You are viewing a plain text version of this content. The canonical link for it is here.
Posted to dev@kafka.apache.org by "John Roesler (JIRA)" <ji...@apache.org> on 2018/06/18 21:46:00 UTC

[jira] [Created] (KAFKA-7072) Kafka Streams may drop rocksb window segments before they expire

John Roesler created KAFKA-7072:
-----------------------------------

             Summary: Kafka Streams may drop rocksb window segments before they expire
                 Key: KAFKA-7072
                 URL: https://issues.apache.org/jira/browse/KAFKA-7072
             Project: Kafka
          Issue Type: Bug
          Components: streams
    Affects Versions: 1.0.1, 1.1.0, 0.11.0.2, 1.0.0, 0.11.0.1, 0.11.0.0, 2.0.0
            Reporter: John Roesler
            Assignee: John Roesler
             Fix For: 2.1.0


The current implementation of Segments used by Rocks Session and Time window stores is in conflict with our current timestamp management model.

The current segmentation approach allows configuration of a fixed number of segments (let's say *4*) and a fixed retention time.
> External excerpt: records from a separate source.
(** * BBH tracker (app.py): data store, rollups and form handlers

    A shallow embedding of [app.py].  The SQLite store is a record of
    tables, each table the list of its rows in rowid order.  Queries are
    list operations: [.filter(...).all()] is [filter], [.first()] is the
    head of the filtered list, [func.sum] is [sql_sum].

    Numbers.  A monetary value enters the store as the decimal
    [Decimal(str(x))], a rational ([Qc]).  The rollups are given twice.
    The definitions at top level carry out the steps of the source in
    exact rational arithmetic; they serve the properties that do not
    depend on rounding (which rows are summed, what is zero, what stays
    unchanged, what has a sign).  Module [Binary64] carries out the same
    steps in the numbers of the source: doubles, with every NUMERIC(14,2)
    value read back at two fractional digits. *)

From Stdlib Require Import ZArith QArith Qcanon Uint63.
From Stdlib Require Import Floats.PrimFloat Floats.SpecFloat Floats.FloatOps.
From stdpp Require Import base strings list numbers gmap pretty sorting.

Open Scope Qc_scope.

(** ** Dates *)

Record date := Date { year : nat; month : nat; day : nat }.

(** Left-pad a decimal numeral with zeros, as ["%04d"] and ["%02d"] do. *)
Definition zero_pad (width n : nat) : string :=
  let s := pretty n in
  String.concat "" (replicate (width - String.length s) "0") +:+ s.

(** [datetime.date.isoformat]: YYYY-MM-DD. *)
Definition isoformat (d : date) : string :=
  zero_pad 4 (year d) +:+ "-" +:+ zero_pad 2 (month d) +:+ "-" +:+ zero_pad 2 (day d).

(** ** Tables (the declarative classes of the source) *)

Module Company.
Record t := mk { id : nat; name : string; is_parent : bool }.
End Company.

Module Subsidiary.
Record t := mk { id : nat; name : string; company_id : nat }.
End Subsidiary.

Module Client.
Record t := mk { id : nat; name : string; contact : string; email : string }.
End Client.

Module Contract.
Record t := mk {
    id : nat;
    title : string;
    subsidiary_id : nat;
    client_id : nat;
    signed_date : option date;
    start_date : option date;
    end_date : option date;
    contract_value : option Qc;
    retainer : option Qc;
    percent_to_subsidiary : option Qc;
    status : string;
    notes : string }.
End Contract.

Module Expense.
Record t := mk { id : nat; contract_id : nat; amount : Qc; description : string; date_ : date }.
End Expense.

Module Revenue.
Record t := mk { id : nat; contract_id : nat; amount : Qc; date_ : date; description : string }.
End Revenue.

Module EquityAward.
Record t := mk {
    id : nat; contract_id : nat; recipient : string; percent : Qc;
    notes : string; date_ : date }.
End EquityAward.

(** The database: one list of rows per [__tablename__]. *)
Record DB := mkDB {
  companies : list Company.t;
  subsidiaries : list Subsidiary.t;
  clients : list Client.t;
  contracts : list Contract.t;
  expenses : list Expense.t;
  revenues : list Revenue.t;
  equity_awards : list EquityAward.t }.

(** [Base.metadata.create_all] on a fresh file. *)
Definition empty_db : DB := mkDB [] [] [] [] [] [] [].

(** ** Query helpers *)

(** SQL [SUM]: NULL over no rows, otherwise the running total. *)
Definition sql_sum (xs : list Qc) : option Qc :=
  match xs with
  | [] => None
  | _ => Some (foldl Qcplus 0 xs)
  end.

(** SQL [COALESCE(x, d)]. *)
Definition coalesce (x : option Qc) (d : Qc) : Qc :=
  match x with Some v => v | None => d end.

(** Python [x or 0] on a number: a falsy [x] (zero) gives [0]. *)
Definition or_zero (x : Qc) : Qc := if decide (x = 0) then 0 else x.

(** Python [x or 0] on a nullable number: [None] is falsy as well. *)
Definition opt_or_zero (x : option Qc) : Qc :=
  match x with Some v => or_zero v | None => 0 end.

Definition hundred : Qc := Qc_of_Z 100.

(** ** Rollups *)

Module ContractAgg.
Record t := mk { revenue : Qc; expenses : Qc; profit : Qc; subsidiary_share : Qc }.
End ContractAgg.

Module SubsidiaryAgg.
Record t := mk { revenue : Qc; expenses : Qc; profit : Qc; contracts : nat }.
End SubsidiaryAgg.

Module CompanyAgg.
Record t := mk { revenue : Qc; expenses : Qc; profit : Qc; subsidiaries : nat }.
End CompanyAgg.

(** Rows of the two ledgers that belong to a contract id. *)
Definition revenues_of (d : DB) (cid : nat) : list Revenue.t :=
  filter (λ r, Revenue.contract_id r = cid) (revenues d).

Definition expenses_of (d : DB) (cid : nat) : list Expense.t :=
  filter (λ e, Expense.contract_id e = cid) (expenses d).

Definition calc_contract_aggregates (d : DB) (contract : Contract.t) : ContractAgg.t :=
  let total_revenue :=
    or_zero (coalesce (sql_sum (Revenue.amount <$> revenues_of d (Contract.id contract))) 0) in
  let total_expenses :=
    or_zero (coalesce (sql_sum (Expense.amount <$> expenses_of d (Contract.id contract))) 0) in
  let profit := total_revenue - total_expenses in
  let subsidiary_share :=
    profit * opt_or_zero (Contract.percent_to_subsidiary contract) / hundred in
  ContractAgg.mk total_revenue total_expenses profit subsidiary_share.

Definition contracts_of (d : DB) (subsidiary_id : nat) : list Contract.t :=
  filter (λ c, Contract.subsidiary_id c = subsidiary_id) (contracts d).

Definition aggregate_for_subsidiary (d : DB) (subsidiary_id : nat) : SubsidiaryAgg.t :=
  let cs := contracts_of d subsidiary_id in
  foldl (λ agg c,
           let a := calc_contract_aggregates d c in
           SubsidiaryAgg.mk
             (SubsidiaryAgg.revenue agg + ContractAgg.revenue a)
             (SubsidiaryAgg.expenses agg + ContractAgg.expenses a)
             (SubsidiaryAgg.profit agg + ContractAgg.profit a)
             (SubsidiaryAgg.contracts agg))
        (SubsidiaryAgg.mk 0 0 0 (length cs)) cs.

Definition subsidiaries_of (d : DB) (company_id : nat) : list Subsidiary.t :=
  filter (λ s, Subsidiary.company_id s = company_id) (subsidiaries d).

Definition aggregate_for_company (d : DB) (company_id : nat) : CompanyAgg.t :=
  let subs := subsidiaries_of d company_id in
  foldl (λ agg s,
           let a := aggregate_for_subsidiary d (Subsidiary.id s) in
           CompanyAgg.mk
             (CompanyAgg.revenue agg + SubsidiaryAgg.revenue a)
             (CompanyAgg.expenses agg + SubsidiaryAgg.expenses a)
             (CompanyAgg.profit agg + SubsidiaryAgg.profit a)
             (CompanyAgg.subsidiaries agg))
        (CompanyAgg.mk 0 0 0 (length subs)) subs.

(** ** Exceptions, feedback and the store's write operations *)

(** The exceptions the modelled code can raise. *)
Inductive exn :=
  | IntegrityError (constraint : string)   (* a UNIQUE column already holds the value *)
  | AttributeError (attribute : string)    (* attribute access on [None] *)
  | KeyError (key : string).               (* dict subscript with a missing key *)

Inductive result (A : Type) : Type :=
  | Ok (a : A)
  | Raise (e : exn).
Arguments Ok {A} a.
Arguments Raise {A} e.

#[global] Instance result_ret : MRet result := λ A a, Ok a.
#[global] Instance result_bind : MBind result := λ A B f m,
  match m with Ok a => f a | Raise e => Raise e end.

(** What a handler shows: [st.success] or [st.warning]. *)
Inductive feedback :=
  | success (msg : string)
  | warning (msg : string).

(** SQLite gives an INTEGER PRIMARY KEY one more than the largest rowid. *)
Definition next_id (ids : list nat) : nat := S (max_list ids).

(** [filter_by(name=...).first()] on the three named tables. *)
Definition company_by_name (d : DB) (n : string) : option Company.t :=
  head (filter (λ c, Company.name c = n) (companies d)).

Definition subsidiary_by_name (d : DB) (n : string) : option Subsidiary.t :=
  head (filter (λ s, Subsidiary.name s = n) (subsidiaries d)).

Definition client_by_name (d : DB) (n : string) : option Client.t :=
  head (filter (λ c, Client.name c = n) (clients d)).

(** [sess.add(...)] followed by the flush of the INSERT.  The three name
    columns are declared [unique=True]; foreign keys are declared but the
    engine is opened without enabling their enforcement, so an INSERT
    checks uniqueness only. *)
Definition add_company (d : DB) (name : string) (is_parent : bool)
  : result (Company.t * DB) :=
  if decide (name ∈ Company.name <$> companies d)
  then Raise (IntegrityError "companies.name")
  else
    let row := Company.mk (next_id (Company.id <$> companies d)) name is_parent in
    Ok (row, mkDB (companies d ++ [row]) (subsidiaries d) (clients d) (contracts d)
                  (expenses d) (revenues d) (equity_awards d)).

Definition add_subsidiary (d : DB) (name : string) (company_id : nat)
  : result (Subsidiary.t * DB) :=
  if decide (name ∈ Subsidiary.name <$> subsidiaries d)
  then Raise (IntegrityError "subsidiaries.name")
  else
    let row := Subsidiary.mk (next_id (Subsidiary.id <$> subsidiaries d)) name company_id in
    Ok (row, mkDB (companies d) (subsidiaries d ++ [row]) (clients d) (contracts d)
                  (expenses d) (revenues d) (equity_awards d)).

Definition add_client (d : DB) (name contact email : string)
  : result (Client.t * DB) :=
  if decide (name ∈ Client.name <$> clients d)
  then Raise (IntegrityError "clients.name")
  else
    let row := Client.mk (next_id (Client.id <$> clients d)) name contact email in
    Ok (row, mkDB (companies d) (subsidiaries d) (clients d ++ [row]) (contracts d)
                  (expenses d) (revenues d) (equity_awards d)).

Definition add_revenue (d : DB) (cid : nat) (amount : Qc) (on : date) (description : string)
  : DB :=
  let row := Revenue.mk (next_id (Revenue.id <$> revenues d)) cid amount on description in
  mkDB (companies d) (subsidiaries d) (clients d) (contracts d)
       (expenses d) (revenues d ++ [row]) (equity_awards d).

Definition add_expense (d : DB) (cid : nat) (amount : Qc) (on : date) (description : string)
  : DB :=
  let row := Expense.mk (next_id (Expense.id <$> expenses d)) cid amount description on in
  mkDB (companies d) (subsidiaries d) (clients d) (contracts d)
       (expenses d ++ [row]) (revenues d) (equity_awards d).

Definition add_equity_award (d : DB) (cid : nat) (recipient : string) (percent : Qc)
    (notes : string) (on : date) : DB :=
  let row := EquityAward.mk (next_id (EquityAward.id <$> equity_awards d)) cid recipient
                            percent notes on in
  mkDB (companies d) (subsidiaries d) (clients d) (contracts d)
       (expenses d) (revenues d) (equity_awards d ++ [row]).

(** The relationships [c.subsidiary] and [c.client] followed by [.name]:
    a dangling key loads [None], and [.name] on it raises. *)
Definition subsidiary_name_of (d : DB) (c : Contract.t) : result string :=
  match head (filter (λ s, Subsidiary.id s = Contract.subsidiary_id c) (subsidiaries d)) with
  | Some s => Ok (Subsidiary.name s)
  | None => Raise (AttributeError "name")
  end.

Definition client_name_of (d : DB) (c : Contract.t) : result string :=
  match head (filter (λ x, Client.id x = Contract.client_id c) (clients d)) with
  | Some x => Ok (Client.name x)
  | None => Raise (AttributeError "name")
  end.

(** ** Sidebar: default organisation *)

(** One turn of the loop over the two subsidiary names. *)
Definition ensure_subsidiary (parent_id : nat) (d : DB) (name : string) : result DB :=
  match subsidiary_by_name d name with
  | Some _ => Ok d
  | None => '(_, d') ← add_subsidiary d name parent_id; Ok d'
  end.

Fixpoint for_each {A} (body : DB → A → result DB) (d : DB) (xs : list A) : result DB :=
  match xs with
  | [] => Ok d
  | x :: rest => d' ← body d x; for_each body d' rest
  end.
We essentially divide up the retention time into the available number of segments:
{quote}{{<---------|-----------------------------|}}
{{   expiration date                 right now}}
{{          \-------retention time--------/}}
{{          |  seg 0  |  seg 1  |  seg 2  |  seg 3  |}}
{quote}
Note that we keep one extra segment so that we can record new events, while some events in seg 0 are actually expired (but we only drop whole segments, so they just get to hang around.
{quote}{{<-------------|-----------------------------|}}
{{       expiration date                 right now}}
{{              \-------retention time--------/}}
{{          |  seg 0  |  seg 1  |  seg 2  |  seg 3  |}}
{quote}
When it's time to provision segment 4, we know that segment 0 is completely expired, so we drop it:
{quote}{{<-------------------|-----------------------------|}}
{{             expiration date                 right now}}
{{                    \-------retention time--------/}}
{{                    |  seg 1  |  seg 2  |  seg 3  |  seg 4  |}}
{quote}
 

However, the current timestamp management model allows for records from the future. Namely, because we define stream time as the minimum buffered timestamp (nondecreasing), we can have a buffer like this: [ 5, 2, 6 ], and our stream time will be 2, but we'll handle a record with timestamp 5 next. referring to the example, this means we could wind up having to provision segment 4 before segment 0 expires!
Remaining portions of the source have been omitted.